WHAT YOU HAVE TO DO -
Wherever the word "under" turns up in a line of the entries, copy that line.

[DATA RECORDS Boundary: Start]

(* ===== verification/FsTable.v ===== *)
(** * fs.c: the block table of a file under allocation

    The addresses an inode stands for, as one table; what it means that a file
    owns its blocks, and how allocating a block for the file changes table,
    bitmap and data. *)

From S2P Require Import Prelude Spinlock CString Ide Bio BioFacts Layout Log LogDisk LogFacts LogSpecs Fs FsFacts FsInodes FsFiles.

(** The indirect block, then the blocks 0 to 139 of the file. *)
Definition indirect (addrs : list Z) : Z := default 0 (addrs !! 12%nat).
Definition ftab (V : disk) (addrs : list Z) : list Z := indirect addrs :: (baddr V addrs <$> seq 0 140).
Definition nz (l : list Z) : list Z := filter (λ x, x ≠ 0) l.

(** The data of block [bn]; a block not allocated reads as zeroes. *)
Definition fblock (V : disk) (addrs : list Z) (bn : nat) : list Z :=
  if baddr V addrs bn =? 0 then zeros else V (baddr V addrs bn).
Definition fdata (V : disk) (addrs : list Z) : list Z := concat (fblock V addrs <$> seq 0 140).

Definition nfree (V : disk) (sb : superblock) : nat :=
  length (filter (λ b, used V sb b = false) (seqZ 0 (sb_size sb))).

(** The file owns its blocks: they are distinct data blocks in use. *)
Record wfile (V : disk) (sb : superblock) (addrs : list Z) : Prop := {
  wf_len : length addrs = 13%nat;
  wf_nodup : NoDup (nz (ftab V addrs));
  wf_data a : a ∈ nz (ftab V addrs) → sb_bmapstart sb < a < sb_size sb ∧ used V sb a = true;
}.

(** [grown n]: at most [n] blocks were allocated for the file, and nothing
    else of the disk changed but the bitmap and the file's own blocks. *)
Record grown (sb : superblock) (n : nat) (V : disk) (addrs : list Z) (V' : disk) (addrs' : list Z) : Prop := {
  gr_wf : wfile V' sb addrs';
  gr_owned a : a ∈ nz (ftab V' addrs') → a ∈ nz (ftab V addrs) ∨ used V sb a = false;
  gr_keep k a : ftab V addrs !! k = Some a → a ≠ 0 → ftab V' addrs' !! k = Some a;
  gr_used a : 0 ≤ a < sb_size sb → used V sb a = true → used V' sb a = true;
  gr_frame a : a ≠ sb_bmapstart sb → a ∉ nz (ftab V' addrs') → V' a = V a;
  gr_free : (nfree V sb ≤ nfree V' sb + n)%nat;
}.

Lemma elem_of_nz a l : a ∈ nz l ↔ a ≠ 0 ∧ a ∈ l.
Proof. unfold nz. by rewrite list_elem_of_filter. Qed.

Lemma nz_insert l k a : l !! k = Some 0 → a ≠ 0 → nz (<[k:=a]> l) ≡ₚ a :: nz l.
Proof.
  intros Hk Ha. pose proof (lookup_lt_Some _ _ _ Hk). unfold nz.
  rewrite insert_take_drop by done. rewrite <- (take_drop_middle l k 0 Hk) at 3.
  rewrite !filter_app, !filter_cons_True by done. rewrite filter_cons_False by auto.
  by rewrite Permutation_middle.
Qed.

Lemma grown_keep_owned sb n V addrs V' addrs' a :
  grown sb n V addrs V' addrs' → a ∈ nz (ftab V addrs) → a ∈ nz (ftab V' addrs').
Proof.
  intros Hg [Ha (k & Hk)%list_elem_of_lookup]%elem_of_nz. apply elem_of_nz. split; [done|].
  eapply list_elem_of_lookup_2, gr_keep; done.
Qed.

Lemma grown_refl sb V addrs : wfile V sb addrs → grown sb 0 V addrs V addrs.
Proof. intros Hw. constructor; auto. lia. Qed.

Lemma grown_trans sb n1 n2 V1 a1 V2 a2 V3 a3 :
  grown sb n1 V1 a1 V2 a2 → grown sb n2 V2 a2 V3 a3 → 0 ≤ sb_bmapstart sb → grown sb (n1 + n2) V1 a1 V3 a3.
Proof.
  intros H1 H2 Hbm. constructor.
  - apply H2.
  - intros a Ha. pose proof (wf_data _ _ _ (gr_wf _ _ _ _ _ _ H2) a Ha) as [Hr _].
    destruct (gr_owned _ _ _ _ _ _ H2 a Ha) as [Ha2|Hu]; [by eapply gr_owned|]. right.
    destruct (used V1 sb a) eqn:Hu1; [|done]. apply (gr_used _ _ _ _ _ _ H1) in Hu1; [congruence|lia].
  - intros k a Hk Ha. eapply gr_keep; [done| |done]. by eapply gr_keep.
  - intros a Hr Hu. eapply gr_used; [done..|]. by eapply gr_used.
  - intros a Hb Ha. rewrite (gr_frame _ _ _ _ _ _ H2) by done. apply (gr_frame _ _ _ _ _ _ H1); [done|].
    intros Ha2. apply Ha. by eapply grown_keep_owned.
  - pose proof (gr_free _ _ _ _ _ _ H1). pose proof (gr_free _ _ _ _ _ _ H2). lia.
Qed.

(** Marking one free block. *)
Lemma filter_mark (l : list Z) (f g : Z → bool) b :
  NoDup l → (∀ x, x ∈ l → g x = if decide (x = b) then true else f x) →
  (length (filter (λ x, f x = false) l) ≤
   length (filter (λ x, g x = false) l) + (if decide (b ∈ l) then 1 else 0))%nat.
Proof.
  induction 1 as [|x l Hx Hnd IH]; intros Hg; [cbn; lia|].
  assert (∀ y, y ∈ l → g y = if decide (y = b) then true else f y) as Hg' by (intros; apply Hg; set_solver).
  specialize (IH Hg'). pose proof (Hg x ltac:(set_solver)) as Hgx. rewrite !filter_cons.
  destruct (decide (x = b)) as [->|Hne].
  - rewrite (decide_True (P := b ∈ b :: l)) by set_solver. rewrite decide_False in IH by done.
    rewrite (decide_False (P := g b = false)) by congruence. case_decide; cbn [length]; lia.
  - rewrite Hgx.
    assert ((if decide (b ∈ x :: l) then 1 else 0) = (if decide (b ∈ l) then 1 else 0))%nat as ->.
    { repeat case_decide; set_solver. }
    destruct (decide (f x = false)); cbn [length]; lia.
Qed.

(** One block allocated for table slot [k], of which [T] are the blocks of the
    file rewritten to record it. *)
Lemma grown_alloc sb V addrs V' addrs' k b :
  wfile V sb addrs → ftab V addrs !! k = Some 0 → b ≠ 0 →
  sb_bmapstart sb < b < sb_size sb → used V sb b = false →
  (∀ x, 0 ≤ x < sb_size sb → used V' sb x = if decide (x = b) then true else used V sb x) →
  length addrs' = 13%nat → ftab V' addrs' = <[k:=b]> (ftab V addrs) →
  (∀ x, x ≠ sb_bmapstart sb → x ∉ nz (ftab V' addrs') → V' x = V x) → 0 ≤ sb_bmapstart sb →
  grown sb 1 V addrs V' addrs'.
Proof.
  intros [Hl Hnd Hd] Hk Hb0 Hb Hu Hu' Hl' Htab Hfr Hbm.
  assert (∀ a, a ∈ nz (ftab V' addrs') ↔ a = b ∨ a ∈ nz (ftab V addrs)) as Hel.
  { intros a. rewrite Htab, (nz_insert _ _ _ Hk Hb0). set_solver. }
  assert (b ∉ nz (ftab V addrs)) as Hbn.
  { intros Hin%Hd. destruct Hin as [_ Hin]. congruence. }
  constructor; [| | | |done|].
  - constructor; [done| |].
    + rewrite Htab, (nz_insert _ _ _ Hk Hb0). by apply NoDup_cons.
    + intros a [->|Ha]%Hel; [split; [done|]; rewrite Hu', decide_True by lia; done|].
      destruct (Hd a Ha) as [Hr Hua]. split; [done|]. rewrite Hu' by lia. by case_decide.
  - intros a Ha. apply Hel in Ha as [->|Ha]; [by right|by left].
  - intros j a Hj Ha. rewrite Htab. destruct (decide (j = k)) as [->|Hne]; [congruence|].
    by rewrite list_lookup_insert_ne.
  - intros a Ha Hua. rewrite Hu' by done. by case_decide.
  - unfold nfree. eapply Nat.le_trans; [apply (filter_mark _ _ (used V' sb) b)|case_decide; lia].
    + apply NoDup_seqZ.
    + intros x Hx%elem_of_seqZ. apply Hu'. lia.
Qed.

(** ** Reading the table *)
Lemma ftab_ind V addrs : ftab V addrs !! 0%nat = Some (indirect addrs).
Proof. done. Qed.
Lemma ftab_bn V addrs bn : (bn < 140)%nat → ftab V addrs !! S bn = Some (baddr V addrs bn).
Proof.
  intros. change ((baddr V addrs <$> seq 0 140) !! bn = Some (baddr V addrs bn)).
  by rewrite list_lookup_fmap, lookup_seq_lt.
Qed.
Lemma length_ftab V addrs : length (ftab V addrs) = 141%nat.
Proof. done. Qed.

Lemma nz_inj l i j a : NoDup (nz l) → a ≠ 0 → l !! i = Some a → l !! j = Some a → i = j.
Proof.
  intros Hnd Ha. revert i j. induction l as [|x l IH]; intros i j Hi Hj; [done|].
  unfold nz in Hnd. rewrite filter_cons in Hnd. fold (nz l) in Hnd.
  assert (∀ k, l !! k = Some a → a ∈ nz l) as Hin.
  { intros k Hk. apply elem_of_nz. split; [done|]. by eapply list_elem_of_lookup_2. }
  destruct i as [|i], j as [|j]; cbn in Hi, Hj; [done| | |].
  - exfalso. simplify_eq. rewrite decide_True in Hnd by done. apply NoDup_cons in Hnd as [Hn _]. by eapply Hn, Hin.
  - exfalso. simplify_eq. rewrite decide_True in Hnd by done. apply NoDup_cons in Hnd as [Hn _]. by eapply Hn, Hin.
  - f_equal. apply IH; [|done|done]. case_decide; [by apply NoDup_cons in Hnd as [_ ?]|done].
Qed.
Lemma owned_bn V addrs bn : (bn < 140)%nat → baddr V addrs bn ≠ 0 → baddr V addrs bn ∈ nz (ftab V addrs).
Proof. intros Hb H0. apply elem_of_nz. split; [done|]. eapply list_elem_of_lookup_2. by apply ftab_bn. Qed.
Lemma owned_ind V addrs : indirect addrs ≠ 0 → indirect addrs ∈ nz (ftab V addrs).
Proof. intros H0. apply elem_of_nz. split; [done|]. by apply (list_elem_of_lookup_2 _ 0). Qed.
Lemma baddr_ne_ind V sb addrs bn :
  wfile V sb addrs → (bn < 140)%nat → baddr V addrs bn ≠ 0 → baddr V addrs bn ≠ indirect addrs.
Proof.
  intros Hw Hb H0 He. pose proof (nz_inj (ftab V addrs) (S bn) 0 (baddr V addrs bn) (wf_nodup _ _ _ Hw) H0) as Hi.
  specialize (Hi (ftab_bn _ _ _ Hb)). rewrite ftab_ind, He in Hi. by specialize (Hi eq_refl).
Qed.
Lemma baddr_inj V sb addrs i j :
  wfile V sb addrs → (i < 140)%nat → (j < 140)%nat → baddr V addrs i ≠ 0 → baddr V addrs i = baddr V addrs j → i = j.
Proof.
  intros Hw Hi Hj H0 He. assert (S i = S j); [|lia].
  eapply (nz_inj (ftab V addrs)); [apply Hw|exact H0|by apply ftab_bn|rewrite He; by apply ftab_bn].
Qed.

(** ** Updating the table *)
Lemma ftab_insert V addrs V' addrs' bn a :
  (bn < 140)%nat → indirect addrs' = indirect addrs →
  (∀ k, (k < 140)%nat → baddr V' addrs' k = if decide (k = bn) then a else baddr V addrs k) →
  ftab V' addrs' = <[S bn:=a]> (ftab V addrs).
Proof.
  intros Hbn Hi Hb. apply list_eq. intros [|k]; [by rewrite list_lookup_insert_ne, !ftab_ind, Hi by lia|].
  destruct (decide (k < 140)%nat) as [Hk|Hk].
  - rewrite ftab_bn, Hb by done. case_decide as Hd.
    + subst k. symmetry. apply list_lookup_insert_eq. rewrite length_ftab. lia.
    + rewrite list_lookup_insert_ne by lia. by rewrite ftab_bn.
  - rewrite !lookup_ge_None_2; [done|rewrite length_insert, length_ftab; lia|rewrite length_ftab; lia].
Qed.

Lemma indirect_insert addrs bn a : (bn < 12)%nat → indirect (<[bn:=a]> addrs) = indirect addrs.
Proof. intros. unfold indirect. by rewrite list_lookup_insert_ne by lia. Qed.

Lemma baddr_direct V V' addrs bn a k :
  (bn < 12)%nat → length addrs = 13%nat → (indirect addrs ≠ 0 → V' (indirect addrs) = V (indirect addrs)) →
  baddr V' (<[bn:=a]> addrs) k = if decide (k = bn) then a else baddr V addrs k.
Proof.
  intros Hbn Hl HV. unfold baddr. fold (indirect (<[bn:=a]> addrs)) (indirect addrs).
  rewrite indirect_insert by done. case_bool_decide as Hk.
  - case_decide as Hd; [subst; by rewrite list_lookup_insert_eq by lia|by rewrite list_lookup_insert_ne].
  - rewrite decide_False by lia. destruct (Z.eqb_spec (indirect addrs) 0) as [|H0]; [done|]. by rewrite HV.
Qed.

Lemma get_u32_zeros o : (o + 4 ≤ 512)%nat → get_u32 o zeros = 0.
Proof.
  intros Ho. unfold get_u32, slice, zeros. rewrite drop_replicate, take_replicate, Nat.min_l by lia. done.
Qed.
Lemma baddr_new_indirect V V' addrs b k :
  indirect addrs = 0 → length addrs = 13%nat → V' b = zeros → (k < 140)%nat →
  baddr V' (<[12%nat:=b]> addrs) k = baddr V addrs k.
Proof.
  intros H0 Hl HV Hk. unfold baddr. fold (indirect addrs). rewrite H0, Z.eqb_refl.
  case_bool_decide as Hd; [by rewrite list_lookup_insert_ne by lia|].
  rewrite list_lookup_insert_eq by lia. change (default 0 (Some b)) with b. destruct (b =? 0); [done|].
  rewrite HV. apply get_u32_zeros. lia.
Qed.
Lemma baddr_indirect V V' addrs bn a k :
  (12 ≤ bn < 140)%nat → (k < 140)%nat → indirect addrs ≠ 0 → 0 ≤ a < 4294967296 → length (V (indirect addrs)) = 512%nat →
  V' (indirect addrs) = put_u32 (4 * (bn - 12)) a (V (indirect addrs)) →
  baddr V' addrs k = if decide (k = bn) then a else baddr V addrs k.
Proof.
  intros Hbn Hk H0 Ha Hl HV. unfold baddr. fold (indirect addrs).
  case_bool_decide as Hd; [by rewrite decide_False by lia|]. rewrite (proj2 (Z.eqb_neq _ _) H0), HV.
  case_decide as He.
  - subst k. rewrite get_put_u32 by lia. by rewrite u32_small.
  - rewrite get_put_u32_ne by lia. done.
Qed.

(** ** Data under allocation *)
Lemma fblock_alloc V addrs V' addrs' j :
  (baddr V' addrs' j = baddr V addrs j ∨ baddr V addrs j = 0 ∧ V' (baddr V' addrs' j) = zeros) →
  (baddr V addrs j ≠ 0 → V' (baddr V addrs j) = V (baddr V addrs j)) →
  fblock V' addrs' j = fblock V addrs j.
Proof.
  intros [He|[H0 Hz]] Hk; unfold fblock.
  - rewrite He. destruct (Z.eqb_spec (baddr V addrs j) 0) as [|H0]; [done|]. by apply Hk.
  - rewrite H0, Z.eqb_refl. by destruct (_ =? 0).
Qed.

(** ** Disks that agree *)
Lemma used_ext V V' sb b : (∀ x, V x = V' x) → used V sb b = used V' sb b.
Proof. intros HV. unfold used. by rewrite HV. Qed.
Lemma ftab_ext V V' addrs : (∀ x, V x = V' x) → ftab V addrs = ftab V' addrs.
Proof. intros HV. unfold ftab. f_equal. apply list_fmap_ext. intros k bn _. by apply baddr_ext. Qed.
Lemma fblock_ext V V' addrs bn : (∀ x, V x = V' x) → fblock V addrs bn = fblock V' addrs bn.
Proof. intros HV. unfold fblock. by rewrite (baddr_ext V V'), HV. Qed.
Lemma nfree_ext V V' sb : (∀ x, V x = V' x) → nfree V sb = nfree V' sb.
Proof. intros HV. unfold nfree. f_equal. apply list_filter_iff. intros b. by rewrite (used_ext V V'). Qed.
Lemma wfile_ext V V' sb addrs : (∀ x, V x = V' x) → wfile V sb addrs → wfile V' sb addrs.
Proof.
  intros HV [Hl Hn Hd]. constructor; rewrite <- ?(ftab_ext V V') by done; [done..|].
  intros a Ha. rewrite <- (used_ext V V') by done. by apply Hd.
Qed.
Lemma grown_ext sb n V W V' W' a a' :
  (∀ x, V x = W x) → (∀ x, V' x = W' x) → grown sb n V a V' a' → grown sb n W a W' a'.
Proof.
  intros HV HV' [Hw Ho Hk Hu Hf Hn]. constructor; rewrite <- ?(ftab_ext V W), <- ?(ftab_ext V' W') by done.
  - by apply (wfile_ext V').
  - intros x. rewrite <- (used_ext V W) by done. apply Ho.
  - done.
  - intros x. rewrite <- (used_ext V W), <- (used_ext V' W') by done. apply Hu.
  - intros x. rewrite <- HV, <- HV'. apply Hf.
  - by rewrite <- (nfree_ext V W), <- (nfree_ext V' W') by done.
Qed.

[DATA RECORDS Boundary: End]

YOUR SOLUTION -
(** * fs.c: the block table of a file under allocation
(** ** Data under allocation *)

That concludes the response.